Afin de donner une suite à l’adoption de la politique de gestion des surplus, l’administration affecte d’emblée 680 000 $ à la dette à l’ensemble à même le surplus qui a été dégagé.

Devant les élus et l’auditoire, Patrick Marquès a parlé d’une « gestion de prévoyance et de prudence afin d’assurer un coussin de sécurité en cas d’urgence. Que la Ville ait la capacité d’autofinancer des projets sans aller avec un règlement d’emprunt ou dans le fonds de roulement ».

Au Journal de Chambly, le maire précise encore plus ses pensées : « les surplus vont servir à bon escient pas pour des projets ponctuels. Les surplus étaient utilisés selon la bonne volonté du conseil. »

« Dorénavant nous solliciterons les citoyens pour les dossiers importants. » – Le maire Patrick Marquès

Plus tôt, le maire a énuméré les priorités :  « les aménagements des parcs, les travaux routiers souterrains, l’amélioration de la qualité des services, le nettoyage des fossés, le décloisonnement du secteur centre et Carignan-Salières et la sécurité routière ». Et d’ajouter que son administration devra s’occuper du « programme d’entretien des infrastructures, car négligé par le passé  ».

« Les années prochaines seront déterminantes (…) Dorénavant nous solliciterons les citoyens pour les dossiers importants ainsi que pour les priorités sectorielles afin que nos investissements respectent la volonté majoritaire. »

Deux démissions de suite

Christine Ménard, chef de division urbanisme quitte son poste, ainsi que la conseillère en environnement et développement durable, Nathalie Landry. Deux démissions qui font suite à trois autres départs ou abolition de poste survenus au cours des derniers mois.

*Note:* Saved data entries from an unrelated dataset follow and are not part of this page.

(** [block_size]: the block size of the storage. *)
Definition tee_fs_htree_read_block (block_size : nat) (ht : option tee_fs_htree) (block_num : Z)
    : D (list Z) :=
  match ht with
  | None => mthrow TEE_ERROR_CORRUPT_OBJECT
  | Some ht =>
    ht ← get_block_node ht false block_num;
    let id := BLOCK_NUM_TO_NODE_ID block_num in
    match nodes ht !! id with
    | None => mpanic
    | Some n =>
      let block_vers := Z.testbit (flags (node n)) HTREE_NODE_COMMITTED_BLOCK in
      _ ← ext;
      d ← mget;
      enc_block ← of_option (d_blocks d !! (block_num, block_vers));
      if negb (List.length enc_block =? block_size)%nat then mthrow TEE_ERROR_CORRUPT_OBJECT
      else authenc_decrypt (fek ht) (n_iv (node n)) (node_aad ht (n_iv (node n))) enc_block
             (n_tag (node n))
    end
  end.

(** The loop of tee_fs_htree_truncate(); [fuel] iterations at most. *)
Fixpoint truncate_loop (ht : tee_fs_htree) (node_id : Z) (fuel : nat) : D tee_fs_htree :=
  let max := max_node_id (imeta ht) in
  if node_id <? max then
    match fuel with
    | O => mpanic
    | S fuel =>
      _ ← massert (node_id_valid max);
      let id := find_closest_node ht max in
      _ ← massert (id =? max);
      _ ← massert (bool_decide (nodes ht !! (2 * id) = None ∧ nodes ht !! (2 * id + 1) = None));
      _ ← massert (bool_decide (is_Some (nodes ht !! (id / 2))));
      truncate_loop
        (set_dirty (set_imeta (set_nodes ht (delete id (nodes ht)))
                      (Imeta (length (imeta ht)) (wrap 32 (max - 1)))) true)
        node_id fuel
    end
  else mret ht.

Definition tee_fs_htree_truncate (ht : option tee_fs_htree) (block_num : Z) : D tee_fs_htree :=
  match ht with
  | None => mthrow TEE_ERROR_CORRUPT_OBJECT
  | Some ht =>
    let node_id := BLOCK_NUM_TO_NODE_ID block_num in
    truncate_loop ht node_id (Z.to_nat (max_node_id (imeta ht) - node_id))
  end.
End with_crypto.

À ce sujet, le maire reçoit ces départs avec philosophie et une certaine fierté que ces administrateurs passent par Carignan avant. « Les gens peuvent choisir d’aller dans d’autres endroits; c’est un cheminement de carrière et Carignan est une belle école. Ce n’est pas la première fois que ça nous arrive. »

Le maire cite l’entourage du milieu d’urbanisme pour dire que celui-ci vit « une pénurie (d’urbanistes); les chasseurs de têtes viennent les chercher. Les gens qui viennent à Carignan sortent des écoles, on les forme, acquièrent de l’expérience puis ils sont sollicités par d’autres villes ».

Patrick Marquès exclut tout lien du départ du chef de division urbanisme avec le projet testé par la Ville, soit la méthode de gestion empruntée au privé, le Lean Management qui « assure des résultats optimaux au niveau du traitement des plaintes et requêtes ».

D’autres échos

La pointe nord de l’île aux Lièvres, communément appelée l’île au Foin, fait l’objet d’une demande auprès du ministère du Développement durable, de l’Environnement et des de la Lutte contre les changements climatiques pour qu’elle soit déclarée réserve naturelle.

Question :

Croyez-vous que l’île sera intouchable à jamais ?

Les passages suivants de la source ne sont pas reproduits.